In the 16th film of the ZDF crime series “Nord Nord Mord” Inspector Sievers gets to know the value of a Bellini.
Frankfurt – where did we stop? is the question that is asked again and again in those crime series whose individual episodes are broadcast at long intervals. The crimes are usually reliably solved after ninety minutes. But there are now more and more overarching story arcs that need to be remembered.
And be it just the unexplained, eternally pending relationship between Chief Inspector Feldmann (Oliver Wnuk) and his colleague Ina Behrendsen (Julia Brendler). Recently, in the Christmas episode of the ZDF crime series “Nord Nord Mord” in December, he had turned to another person, who then turned out to be a dishonest person.
“North North Murder” on ZDF: Commissioner Behrendsen is afraid
Now, almost a month has passed, at least in real life, and Behrendsen is racked by her emotions when police officer Schneider (Stephan A. Tölle) calls her to work early in the morning with the words “Male corpse, and what happened to Feldmann”. .
She was relieved when she found out that Feldmann was alive, he only broke his leg due to his typical clumsiness. In the sandy dunes, which requires a certain degree of clumsiness.
Feldmann got to the scene of the crime because he landed with the first ferry from the mainland and a convertible was standing across the lonely coastal road and abandoned on the road. Feldmann dutifully looked after the right thing, constantly fighting with a shark-shaped balloon, found the corpse, but then developed a paralyzing drowsiness and the said fracture.

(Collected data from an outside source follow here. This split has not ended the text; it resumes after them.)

Lemma ct_rel_leak {A : Type} (m1 m2 : M A) h1 h2 :
  ct_rel m1 m2 -> same_layout h1 h2 -> leak m1 h1 = leak m2 h2.
Proof.
  intros H Hl. specialize (H (State h1 []) (State h2 []) Hl eq_refl). unfold leak.
  destruct (m1 (State h1 [])) as [[a1 s1]|], (m2 (State h2 [])) as [[a2 s2]|];
    try contradiction; [|reflexivity].
  destruct H as [_ ->]. reflexivity.
Qed.

Lemma ct_rel_constant_time {A : Type} (m : M A) : ct_rel m m -> constant_time m.
Proof. intros H h1 h2 Hl. apply ct_rel_leak; assumption. Qed.

(** ** Arithmetic modulo p *)

(** [strip_mod] proves [eqm p751 e ?e'], [?e'] being [e] with every inner
    reduction modulo p removed; [modp] proves an equation between residues
    modulo p whose sides agree as polynomials once the inner reductions are
    removed. *)
Ltac strip_mod :=
  lazymatch goal with
  | |- eqm _ (?a mod p751) _ => eapply eqm_trans; [apply Zmod_eqm | strip_mod]
  | |- eqm _ (?a + ?b) _ => apply Zplus_eqm; strip_mod
  | |- eqm _ (?a - ?b) _ => apply Zminus_eqm; strip_mod
  | |- eqm _ (?a * ?b) _ => apply Zmult_eqm; strip_mod
  | |- eqm _ (- ?a) _ => apply Zopp_eqm; strip_mod
  | |- eqm _ ?a _ => apply eqm_refl
  end.

Ltac modp :=
  lazymatch goal with
  | |- ?l mod p751 = ?r mod p751 =>
      change (eqm p751 l r);
      eapply (eqm_trans p751); [strip_mod|];
      eapply (eqm_trans p751); [|apply eqm_sym; strip_mod];
      unfold eqm; f_equal; ring
  end.

Lemma word_lt_p751 : word < p751.
Proof. apply Z.ltb_lt. vm_compute. reflexivity. Qed.

Lemma word_sq_lt_p751 : word * word < p751.
Proof. apply Z.ltb_lt. vm_compute. reflexivity. Qed.

Lemma p751_gt_2 : 2 < p751.
Proof. pose proof word_lt_p751. unfold word in *. lia. Qed.

Lemma radix_cancel v : (v * radix * radix_inv) mod p751 = v mod p751.
Proof.
  rewrite <- Z.mul_assoc, <- Zmult_mod_idemp_r, radix_inv_spec, Z.mul_1_r. reflexivity.
Qed.

Lemma to_Fp_fp751Zero : to_Fp fp751Zero = 0.
Proof. unfold to_Fp. rewrite val_zero. reflexivity. Qed.

Lemma to_Fp_montgomeryR : to_Fp montgomeryR = 1.
Proof. vm_compute. reflexivity. Qed.

(** Congruent residues are those that stand for one element of F_p. *)
Lemma congruent_to_Fp x y : congruent x y <-> to_Fp x = to_Fp y.
Proof.
  unfold congruent. split; intros H.
  - unfold to_Fp. rewrite <- Zmult_mod_idemp_l, H, Zmult_mod_idemp_l. reflexivity.
  - rewrite <- !val_of_to_Fp, H. reflexivity.
Qed.

Lemma reprP_eq_val x y : reprP x = reprP y -> val (pf_a x) mod p751 = val (pf_a y) mod p751.
Proof. intros H. apply (proj2 (congruent_to_Fp (pf_a x) (pf_a y))), H. Qed.

Lemma reprP_range x : 0 <= reprP x < p751.
Proof. apply to_Fp_range. Qed.

Lemma reprP_zero_iff x : reprP x = 0 <-> val (pf_a x) mod p751 = 0.
Proof. apply to_Fp_zero_iff. Qed.

(** p is prime: a product vanishes modulo p only when a factor does. *)
Lemma mod_p751_mul_zero a b :
  (a * b) mod p751 = 0 -> a mod p751 = 0 \/ b mod p751 = 0.
Proof.
  pose proof p751_range as Hp.
  intros H. apply Z.mod_divide in H; [|lia].
  apply (Z.divide_prime_mul a b p751 p751_prime) in H as [Ha|Hb].
  - left. apply Z.mod_divide; [lia|exact Ha].
  - right. apply Z.mod_divide; [lia|exact Hb].
Qed.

|Carl Sievers||Peter Heinrich Brix|
|Ina Behrendsen||Julia Brendler|
|Hinnerk Feldmann||Oliver Wnuk|
|Ottfried Lechner||Felix Everding|
|dr Anemone Andersson||Patrycia Ziolkowska|
|Ferdinand Frayn||Gustav Peter Wohler|
|Artist Bitomsky||Andrew Lust|
|Veronica Bitomsky||Helena Grass|
|Tony Quint||David Bredin|
“Nord Nord Mord” (ZDF): Inspector Feldmann is up to mischief
Now he’s explaining the latest treatment methods to doctors and nurses in the hospital, which really annoys the medical staff.
Ina Behrendsen and the monosyllabic Stoic Carl Sievers (Peter Heinrich Brix) now know that the deceased worked as an art expert and curator, prepared an exhibition of German contemporary art in the New York Museum of Modern Art and was on Sylt because the works were important of a painter working there. That’s why pretty much every cliché that can be associated with the art scene is used in the following: a windy gallery owner with a snotty receptionist, a crazy artist who must have learned how to behave from the late Klaus Kinski, a bitchy gay couple who knows nothing about art, but likes to boast about his collection.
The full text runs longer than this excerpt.